A short break in Istanbul in the last week of April turned out to be all that I hope for. Ananth and I were on our way back from a short visit to Netherlands to visit family – we had opted to fly by Turkish Airlines in order to take this stop over. The Airline has great connections to all of Europe – but otherwise not anything to write home about. We stayed at the Angel’s Home Hotel, something we had booked online, using the experience of Rahul and Mukta who had been to Istanbul a couple of years ago. It was a stones throw away from the Blue Mosque, a fantastic location. It was, like most of the hotels in that area, a kind of extended home stay – older homes to which additional floors had been added and usually having 8-12 rooms. As the Manager told us, the permissions for the additional floors are a bit iffy – reminding us of home!! But, it was clean with friendly helpful staff.

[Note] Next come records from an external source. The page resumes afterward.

(** The policy a table of options carries: a non-absent [injectDefault], else
    a non-absent [throwOnNoProvider], else none. *)
Definition policy_of (o : gmap string value) : policy :=
  if negb (is_nullish (prop o "injectDefault")) then InjectDefault (prop o "injectDefault")
  else if negb (is_nullish (prop o "throwOnNoProvider")) then ThrowOnNoProvider (prop o "throwOnNoProvider")
  else NoPolicy.

(** The precedence rule of the specification: a non-absent [injectDefault]
    of the override wins, else a non-absent [throwOnNoProvider] of the
    override, else the policy of the base configuration. *)
Definition effective_policy (base override : gmap string value) : policy :=
  if negb (is_nullish (prop override "injectDefault")) then
    InjectDefault (prop override "injectDefault")
  else if negb (is_nullish (prop override "throwOnNoProvider")) then
    ThrowOnNoProvider (prop override "throwOnNoProvider")
  else policy_of base.

(** Consume mode as the specification describes it, by policy. *)
Definition consume_by_policy (key : value) (p : policy) : M host value :=
  match p with
  | InjectDefault d => inject key (Some (d, true))
  | ThrowOnNoProvider errorFactory =>
      let! v := inject key None in
      if is_nullish v
      then (let! e := call errorFactory "finalOptions.throwOnNoProvider" in throw e)
      else ret v
  | NoPolicy => inject key None
  end.

(** The value publish mode resolves, as the specification words it: the
    override initializer's result when one is given, else the bound
    initializer's, else none. *)
Definition resolve_value_as_specified (overrideInitializer initializer : value) : M host value :=
  if negb (is_nullish overrideInitializer) then call overrideInitializer "overrideInitializer"
  else if negb (is_nullish initializer) then call initializer "initializer"
  else ret VUndefined.

(** What a callback's invocation leaves behind. *)
Definition log_call (f : value) (h : host) : host :=
  {| provides := provides h; ancestors := ancestors h; invoked := f :: invoked h |}.

Definition completes (body : completion) : result value :=
  match body with
  | Returns v => Val v
  | Throws e => Exc e
  end.

Definition publish (key v : value) (h : host) : host :=
  {| provides := <[toPropertyKey key := v]> (provides h);
     ancestors := ancestors h; invoked := invoked h |}.

(* ===================================================================== *)
(** ** Running examples: the fixtures of the test suite *)
(* ===================================================================== *)

Definition msg_object (tag : string) : value := VObj {[ "msg" := VStr tag ]}.
(** * Public API gateway: listing aggregation over two upstream services

  A shallow embedding of [public-api/internal/client] and
  [public-api/internal/handler].  Go's [int64] and [int] are integers of
  [Z]; no arithmetic is done on them, so no wrap-around is involved.  A Go
  [error] is its message.  A pointer that may be [nil] is an [option].
  The HTTP transport and JSON decoding belong to the environment and are
  functions held by the clients. *)

From stdpp Require Import gmap strings list fin_maps fin_sets.
From Stdlib Require Import ZArith Ascii String DecimalString DecimalPos.

Local Open Scope string_scope.
Local Open Scope Z_scope.
Local Open Scope list_scope.

(** ** strconv

    The functions of Go's standard library that the code calls, for base
    10 and a platform whose [int] is 64 bits wide. *)

Module strconv.

(** [ch -= '0'; if ch > 9 { error }] on a byte. *)
Definition digit_of (ch : ascii) : option Z :=
  let n := Z.of_N (N_of_ascii ch) - 48 in
  if bool_decide (0 ≤ n ≤ 9) then Some n else None.

(** The digit loop [n = n*10 + int(ch)]. *)
Fixpoint digits (s : string) (n : Z) : option Z :=
  match s with
  | EmptyString => Some n
  | String ch r =>
      match digit_of ch with
      | Some d => digits r (n * 10 + d)
      | None => None
      end
  end.

Definition intSize : Z := 64.
Definition maxInt : Z := 2 ^ (intSize - 1) - 1.
Definition minInt : Z := - 2 ^ (intSize - 1).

Turkey is the 6th most visited tourist center in the world with nearly 31 million visitors in 2011 (compare to 6.3 million to India). Athough, the beaches and the many Roman and other historical sites around the country are popular, few first time visitors would skip Istanbul. We spent 3 sunny, warm days – beautiful Mediterranean climate – in which to see this really charming city. Being situated along a beautiful waterfront, with the city spread across both sides, it has all the picturesque advantages of such a location – San Francisco and Sydney being others that I have visited. Of course, it is so much written about, that there is little that I can add, except to say that there is no substitute to standing in the square between the Hagia and Blue Mosque in the evening, when the fountains are flowing and the monuments are lit up.
For a tourist, it is an easy city to traverse. All the sites are within very easy distances, the tram service is efficient, and cheap and the people are really warm and friendly, especially to Indians. It is an Islamic city with huge towering and impressive mosques, but is also European in its efficiency, cleanliness and organization. In fact, the mix of the Asian and European is very interesting – the markets resemble Chandni Chowk, while the main streets could be in Berlin or Rome! Street food is hygienic and plenty, MacDonald and Pizza Hut/Dominoes do not dominate the streets. English is understood almost by all those you have to deal with. THe Grand Bazaar and Spice Market are experiences in themselves.
Even the showers on the last day of our say did not dampen our spirit and we headed for the airport for the flight home, fully satisfied with our stay.